オーク=オーガーとマフィアの手下達を乗せた二隻は、舳先を下げ気味にして空へ舞い上がる。だが次の瞬間、地底怪獣アングルアードに体当たりされた、巨大怪獣ゴーデュラスが後ろによろめいた。すると後頭部が一隻の貨物宇宙船に激突、バランスを崩した貨物宇宙船は、プラットフォームに叩き付けられる。そしてさらに地表へ落下して、動力部から炎を噴き出した。

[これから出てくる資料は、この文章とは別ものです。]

Lemma filter_ids {A B} (g : A → B) (P : A → Prop) `{!∀ x, Decision (P x)} (l : list A) : sublist (g <$> filter P l) (g <$> l).
Proof. induction (filter_sublist P l); csimpl; by constructor. Qed.
Lemma find_map_Some {A B} (f : A → option B) l b : find_map f l = Some b → ∃ a, a ∈ l ∧ f a = Some b.
Proof.
  induction l as [|a l IH]; [done|]. simpl. destruct (f a) as [b'|] eqn:E.
  - intros [= <-]. exists a. split; [by left|done].
  - intros (a' & Ha & Hf)%IH. exists a'. split; [by right|done].
Qed.
(** A generated id is unused. *)
Lemma new_client_id_fresh draws existing id : new_client_id draws existing = Some id → id ∉ cc_id <$> existing.
Proof.
  intros (d & _ & H)%find_map_Some. destruct (existsb _ existing) eqn:E; [done|]. injection H as <-.
  intros (c & Hc & Hin)%list_elem_of_fmap. assert (existsb (has_client_id (hex_id d)) existing = true); [|congruence].
  apply existsb_exists. exists c. split; [by apply list_elem_of_In|]. apply bool_decide_eq_true. done.
Qed.
(** [new_client_id] returns as soon as a draw is unused. *)
Lemma new_client_id_total draws existing d : d ∈ draws → hex_id d ∉ cc_id <$> existing →
  ∃ id, new_client_id draws existing = Some id.
Proof.
  intros Hd Hf. induction draws as [|d' draws IH]; [by apply not_elem_of_nil in Hd|]. unfold new_client_id. simpl.
  destruct (existsb (has_client_id (hex_id d')) existing) eqn:E; [|eauto]. apply elem_of_cons in Hd as [->|Hd]; [|by apply IH].
  exfalso. apply existsb_exists in E as (c & Hc & E). apply bool_decide_eq_true in E. apply Hf, list_elem_of_fmap. exists c.
  split; [done|by apply list_elem_of_In].
Qed.
Lemma hex_id_nonempty d : hex_id d ≠ [].
Proof. done. Qed.

(** ** The invariant *)

Section api_props.
Context {DL : DnsLib} {DC : DnsCodec} {RX : RegexLib} {IL : IpNetLib} {US : UnstableSort} {HO : HashOrder}.
Context {L : LruLib QueryKey Entry} {CC : ConfigCodec} {CL : ConfigCodecLaws CC} {SL : SessionLib} {PL : PasswordLib}.
Context (dhash : bytes → Z) (chash : list (bytes * Z * Action) → Z).
Context (make_transport : list SocketAddr → UpstreamSpec → result () UpstreamError).
Context {qsender psender qstore pstore : Type} {SO : StoreOps qstore pstore}.

Local Notation App := (AppState (qsender:=qsender) (psender:=psender) (qstore:=qstore) (pstore:=pstore)).
Local Notation runs := (runs_on dhash chash make_transport (qsender:=qsender) (psender:=psender) (qstore:=qstore) (pstore:=pstore)).
Local Notation dispatch := (dispatch dhash chash make_transport).
Local Notation put := (put dhash chash make_transport).

(** The configuration in memory is valid, is what a restart would load, has distinct ids, and
    the engine runs on it (with the lists' texts of some moment). *)
Record consistent (B : Z) (s : App) : Prop := {
  ct_valid : validate (as_config s) = Ok ();
  ct_disk : ∃ text, fs_config (as_files s) = Some text ∧ load_or_default (Some (Some text)) = Ok (as_config s);
  ct_ids : config_ids_ok B (as_config s);
  ct_live : ∃ fs, runs (as_config s) fs s;
}.
(** The same when an update may have been cut short: disk and engine agree on a valid
    configuration with distinct ids, and memory holds one too. *)
Record coherent (cfg : Config) (B : Z) (s : App) : Prop := {
  co_mem_valid : validate (as_config s) = Ok ();
  co_mem_ids : config_ids_ok B (as_config s);
  co_valid : validate cfg = Ok ();
  co_ids : config_ids_ok B cfg;
  co_disk : ∃ text, fs_config (as_files s) = Some text ∧ load_or_default (Some (Some text)) = Ok cfg;
  co_live : ∃ fs, runs cfg fs s;
}.
(** [cut] says whether memory may lag behind. *)
Definition kept_up (cut : bool) (B : Z) (s : App) : Prop := ∃ cfg, coherent cfg B s ∧ (cut = false → cfg = as_config s).
Lemma consistent_kept cut B s : consistent B s → kept_up cut B s.
Proof. intros [H1 H2 H3 H4]. exists (as_config s). by split; [constructor|]. Qed.
Lemma kept_consistent B s : kept_up false B s → consistent B s.
Proof. intros (cfg & [H1 H2 H3 H4 H5 H6] & E). rewrite E in H5, H6 by done. by constructor. Qed.
Lemma kept_ids cut B s : kept_up cut B s → config_ids_ok B (as_config s).
Proof. by intros (cfg & [] & _). Qed.
Lemma kept_mono cut B B' s : (B <= B')%Z → kept_up cut B s → kept_up cut B' s.
Proof. intros HB (cfg & [H1 H2 H3 H4 H5 H6] & E). exists cfg. split; [|done]. constructor; try done; by eapply ids_ok_mono. Qed.
Lemma kept_weaken cut B s : kept_up cut B s → kept_up true B s.
Proof. intros (cfg & H & _). by exists cfg. Qed.
Lemma kept_files cut B s fs : fs_config fs = fs_config (as_files s) → kept_up cut B s → kept_up cut B (with_files fs s).
Proof.
  intros Hf (cfg & [H1 H2 H3 H4 H5 (fs' & [])] & E). exists cfg. split; [|done]. constructor; simpl; [done..|by rewrite Hf|].
  exists fs'. by constructor.
Qed.

Lemma counts_ids counts c : client_ids (with_counts counts c) = client_ids c ∧ list_ids (with_counts counts c) = list_ids c.
Proof.
  split; [done|]. unfold list_ids. simpl. rewrite <- list_fmap_compose. apply list_fmap_ext. intros i l _.
  exact (proj1 (count_for_keeps counts l)).
Qed.
(** A successful reload of a configuration with good ids is consistent. *)
Lemma apply_consistent B env s new s' : config_ids_ok B new →
  apply_config dhash chash make_transport env s new = Some (Ok s') → consistent B s'.
Proof.
  intros Hi ((counts & Hc) & Hv & (text & Ht & Hfs) & _ & _ & _ & Hr)%apply_config_inv.
  assert (Hids : config_ids_ok B (as_config s')).
  { unfold config_ids_ok. rewrite Hc. destruct (counts_ids counts (with_upstreams (upstreams_normalize (cf_upstreams new)) new)) as [-> ->]. exact Hi. }
  constructor; [done| |done|by eexists].
  exists text. rewrite Hfs. split; [done|]. apply save_load; [unfold save_config; by rewrite Ht|done|].
  exact (proj1 (Forall_fmap _ _ _) (io_named _ _ _ Hids)).
Qed.
Lemma put_kept cut B env s cfg b o s' : kept_up cut B s → config_ids_ok B cfg → put env s cfg b = Some (o, s') → kept_up cut B s'.
Proof.
  intros Hs Hi. unfold Api.put, done, commit. destruct (apply_config _ _ _ _ s cfg) as [[s1|e]|] eqn:E; [| |done].
  - intros [= _ <-]. by eapply consistent_kept, apply_consistent.
  - by intros [= _ <-].
Qed.
(** Edits that keep the ids. *)
Lemma same_ids B c c' : client_ids c' = client_ids c → list_ids c' = list_ids c → config_ids_ok B c → config_ids_ok B c'.
Proof. unfold config_ids_ok. by intros -> ->. Qed.

Lemma put_same cut B env s cfg b o s' :
  kept_up cut B s → client_ids cfg = client_ids (as_config s) → list_ids cfg = list_ids (as_config s) →
  put env s cfg b = Some (o, s') → kept_up cut B s'.
Proof. intros Hs Hc Hl. apply put_kept; [done|]. eapply same_ids; [done..|by eapply kept_ids]. Qed.

(** New ids. *)
Lemma next_id_step B c : config_ids_ok B c → (0 <= B)%Z → (B + 1 < 2 ^ 32)%Z →
  (0 <= next_list_id c <= B + 1)%Z ∧ next_list_id c ∉ list_ids c.
Proof.
  intros [_ _ _ Hb] H0 HB. assert (Hl : ∀ l, l ∈ fc_lists (cf_filtering c) → (0 <= fl_id l <= B)%Z).
  { intros l Hin. apply (proj1 (Forall_forall _ _) Hb). by apply list_elem_of_fmap_2. }
  split; [|apply next_list_id_fresh; intros l Hin; specialize (Hl l Hin); lia].
  unfold next_list_id. destruct (max_id _) as [m|] eqn:Em; [|lia].
  apply max_id_spec in Em as [Hm _]. apply list_elem_of_fmap in Hm as (l & -> & Hin). specialize (Hl l Hin).
  rewrite wrap_small by (unfold in_u; lia). lia.
Qed.
Lemma add_list_kept cut B env b text s o s' : kept_up cut B s → (0 <= B)%Z → (B + 1 < 2 ^ 32)%Z →
  add_list_commit dhash chash make_transport env b text s = Some (o, s') → kept_up cut (B + 1) s'.
Proof.
  intros Hs H0 HB. unfold add_list_commit, write_list_text. destruct (rv_write env) as [|part why].
  - destruct (next_id_step B (as_config s) (kept_ids _ _ _ Hs) H0 HB) as [Hr Hf]. apply put_kept.
    + apply kept_files; [done|]. by eapply kept_mono; [|done]; lia.
    + destruct (ids_ok_mono B (B + 1) _ _ ltac:(lia) (kept_ids _ _ _ Hs)) as [I1 I2 I3 I4]. unfold config_ids_ok, list_ids. simpl.
      constructor; [done..| |]; rewrite fmap_app; simpl.
      * apply NoDup_app. split_and!; [done| |apply NoDup_singleton]. intros i Hi ->%list_elem_of_singleton. by apply Hf.
      * apply Forall_app. split; [done|]. by constructor.
  - intros [= _ <-]. apply kept_files; [by destruct part|]. by eapply kept_mono; [|done]; lia.
Qed.
Lemma post_client_kept cut B env i s o s' : kept_up cut B s →
  post_client dhash chash make_transport env i s = Some (o, s') → kept_up cut B s'.
Proof.
  intros Hs. unfold post_client. destruct (name_refused i); [by intros [= _ <-]|].
  destruct (new_client_id _ _) as [id|] eqn:Ei; [|done]. apply put_kept; [done|].
  destruct (kept_ids _ _ _ Hs) as [I1 I2 I3 I4]. unfold config_ids_ok, client_ids. simpl. rewrite fmap_app. simpl.
  pose proof (new_client_id_fresh _ _ _ Ei) as Hf. apply find_map_Some in Ei as (d & _ & Ei).
  destruct (existsb _ _); [done|]. injection Ei as <-. constructor; [| |done..].
  - apply NoDup_app. split_and!; [done| |apply NoDup_singleton]. intros i' Hi ->%list_elem_of_singleton. by apply Hf.
  - apply Forall_app. split; [done|]. by constructor.
Qed.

ただこれも運命の悪戯と言うべきであろう。危機を脱して上昇を開始する、もう一隻の貨物宇宙船の方に、オーク=オーガーは乗っていたのである。
「ムハッシャ・サッシュッ!!」
船を操縦している手下を急かすオーガーを乗せ、生き残った貨物宇宙船は加速を続けると、惑星ジュマの大気圏を離脱する。ここでも運命の悪戯か、ピーグル星人の宇宙船のコースは、アヴァージ星系行きの高速クルーザーを捕えた潜宙艦、『セルタルス3』の探知できない、惑星ジュマを挟んだ反対側だった。
「“ここまでくりゃ、安心だろ…”」
船の後方ビュアースクリーンに映る、段々と小さくなってゆくジュマの姿を眺めながら、オーガーは一つ、大きな息を吐いた。すると早くも、ドン・マグードの死によって自分の前に拓けてきた道を想像し、頬の肉が緩むのを感じる。無論、どさくさ紛れに自分が殺害したのだが。

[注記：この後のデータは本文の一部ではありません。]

Lemma show_segment id : in_u 32 id → show_dec id ≠ [] ∧ SLASH ∉ show_dec id.
Proof.
  intros [H _]. split; [by apply show_dec_value|]. by apply digits_without.
Qed.
(** Splitting a path after a prefix that ends with a slash. *)
Lemma split_prefix p w : split_byte SLASH (bs p ++ SLASH :: w) = split_byte SLASH (bs p) ++ split_byte SLASH w.
Proof.
  induction (bs p) as [|b l IH]; simpl; [done|].
  case_bool_decide; rewrite IH; [done|]. pose proof (split_byte_nonempty SLASH l). by destruct (split_byte SLASH l).
Qed.
Lemma capture_lit p : bs "{id}" ∉ p → capture p p = Some [].
Proof.
  induction p as [|x p IH]; [done|]. intros Hp. cbn [capture]. rewrite IH by set_solver. cbn [mbind option_bind].
  by rewrite bool_decide_false, bool_decide_true by set_solver.
Qed.
Lemma capture_id p q w : w ≠ [] → bs "{id}" ∉ p → bs "{id}" ∉ q → capture (p ++ bs "{id}" :: q) (p ++ w :: q) = Some [w].
Proof.
  intros Hw Hp Hq. induction p as [|x p IH]; cbn [app capture].
  - rewrite capture_lit by done. cbn [mbind option_bind]. by rewrite bool_decide_true, bool_decide_false by done.
  - rewrite IH by set_solver. cbn [mbind option_bind]. by rewrite bool_decide_false, bool_decide_true by set_solver.
Qed.
Definition literal (l : list bytes) : bool := bool_decide (bs "{id}" ∉ l).
Lemma capture_path p w : w ≠ [] → SLASH ∉ w → literal (split_byte SLASH (bs p)) = true →
  capture (split_byte SLASH (bs p) ++ [bs "{id}"]) (split_byte SLASH (bs p ++ SLASH :: w)) = Some [w].
Proof. intros Hw Hs Hp%bool_decide_eq_true. rewrite split_prefix, (split_byte_clean _ w) by done. apply capture_id; set_solver. Qed.
Lemma routed c : path_ok c → capture (pattern_of (route_of c)) (split_byte SLASH (path_of c)) = Some (args_of c).
Proof.
  destruct c; cbn [path_ok]; intros H; try reflexivity; try apply show_segment in H; destruct H as [H1 H2].
  - by apply (capture_path "/api/filters/lists").
  - by apply (capture_path "/api/filters/lists").
  - change (path_of (CRefreshList id)) with (bs "/api/filters/lists" ++ SLASH :: (show_dec id ++ SLASH :: bs "refresh")).
    rewrite split_prefix, split_byte_app by done.
    apply (capture_id (split_byte SLASH (bs "/api/filters/lists")) [bs "refresh"]); [done|apply (bool_decide_unpack (_ ∉ _)); exact I..].
  - by apply (capture_path "/api/clients").
  - by apply (capture_path "/api/clients").
Qed.
Lemma route_of_in c : route_of c ∈ routes ∧ accepts (rt_method (route_of c)) (method_of c) = true.
Proof. destruct c; (split; [|reflexivity]); apply (bool_decide_unpack (_ ∈ _)); vm_compute; exact I. Qed.

(** ** The description *)

Definition path_params (op : Operation) : list bytes :=
  omap (λ p, match p with PathParam n _ => Some (bs "{" ++ bs n ++ bs "}") | QueryParams _ => None end) (op_params op).
Definition schema_name (d : DocBody) : list string := match d with Schema n | SchemaArray n => [n] | Media _ => [] end.
Definition schemas_used (op : Operation) : list string :=
  option_list (op_request op) ++ mjoin ((λ '(_, d), schema_name d) <$> op_responses op).
(** Tag, schemas and path parameters of an operation are declared. *)
Definition well_described (op : Operation) : bool :=
  bool_decide (op_tag op ∈ doc_tags) && forallb (λ n, bool_decide (n ∈ doc_schemas)) (schemas_used op)
  && bool_decide (filter (λ s, s = bs "{id}") (split_byte SLASH (bs (op_path op))) = path_params op).
Definition described_route (e : Endpoint) : Method * string := (op_method (operation e), op_path (operation e)).
Definition table_entry (r : Route) : Method * string * Endpoint := (rt_method r, rt_path r, rt_endpoint r).
Lemma described_routes : ((λ e, (described_route e, e)) <$> doc_paths) ≡ₚ (table_entry <$> routes).
Proof. apply (bool_decide_unpack (_ ≡ₚ _)). vm_compute. exact I. Qed.
Lemma all_well_described e : e ∈ doc_paths ∧ well_described (operation e) = true.
Proof. destruct e; (split; [apply (bool_decide_unpack (_ ∈ _)); vm_compute; exact I|vm_refl]). Qed.

(** The router serves the description.  A request line is served by at most one route,
    whatever the priorities of the routes; the route of every request has its handler, its
    session requirement and captures the id of its path, from which the 32-bit id of a list
    is read back.  The description lists exactly the routes, each under its method and path;
    its tags, schemas and path parameters are declared. *)
Theorem router_serves_the_description c (H : path_ok c) :
  (∀ m path, length (candidates m path) ≤ 1)
  ∧ (∃ r, candidates (method_of c) (path_of c) = [(r, args_of c)]
      ∧ rt_endpoint r = endpoint_of c ∧ rt_protected r = negb (is_public c) ∧ rt_path r = op_path (operation (endpoint_of c)))
  ∧ (∀ id, in_u 32 id → parse_uint 32 (show_dec id) = Some id)
  ∧ ((λ e, (described_route e, e)) <$> doc_paths) ≡ₚ (table_entry <$> routes)
  ∧ (∀ e, e ∈ doc_paths ∧ well_described (operation e) = true).
Proof.
  assert (Hu : ∀ m path, length (candidates m path) ≤ 1) by (intros; apply conflict_free_unique, routes_conflict_free).
  split; [exact Hu|]. split; [|split; [apply parse_show_dec|split; [exact described_routes|exact all_well_described]]].
  exists (route_of c). split; [|done]. specialize (Hu (method_of c) (path_of c)). destruct (route_of_in c) as [Hin Hm].
  assert (Hc : (route_of c, args_of c) ∈ candidates (method_of c) (path_of c)).
  { apply list_elem_of_omap. exists (route_of c). split; [done|]. apply candidate_spec. split; [done|]. by apply routed. }
  destruct (candidates _ _) as [|x [|y l]]; [set_solver| |simpl in Hu; lia]. by apply list_elem_of_singleton in Hc as ->.
Qed.
Lemma router_serves_the_description_witness :
  path_ok (CRefreshList 7) ∧ ∃ r, candidates MPost (bs "/api/filters/lists/7/refresh") = [(r, [bs "7"])] ∧ rt_endpoint r = E_refresh_list.
Proof.
  assert (H : path_ok (CRefreshList 7)) by (split; reflexivity || discriminate). split; [exact H|].
  destruct (router_serves_the_description (CRefreshList 7) H) as (_ & (r & Hr & He & _) & _). exists r. split; [exact Hr|exact He].
Defined.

そこへオーガーよりやや格下となる、若手幹部が声をかけて来た。この男も船が安全圏に達したと思い、意識に余裕が出来たのだろう。
「“おいオーガー。ドン・マグードは、本当に死んだんだろうな?”」
今更なにを言ってやがる…と言いたげな眼を、オーガーはその幹部に向ける。
「“ああ。潰れた脚からの出血が酷くてな。俺にコイツを託すと言い残して…死んだ。俺だって、いまだに信じられねぇがな”」
そう応じたオーガーは、ドン・マグードと二人の手下を撲殺した黒い六角棍を、右手に握って見せつける。その六角棍は、彼等の組織のトップの象徴でもあった。しかし若手幹部の男は、双眸に疑いの光を帯びさせたまま、さらに確認する。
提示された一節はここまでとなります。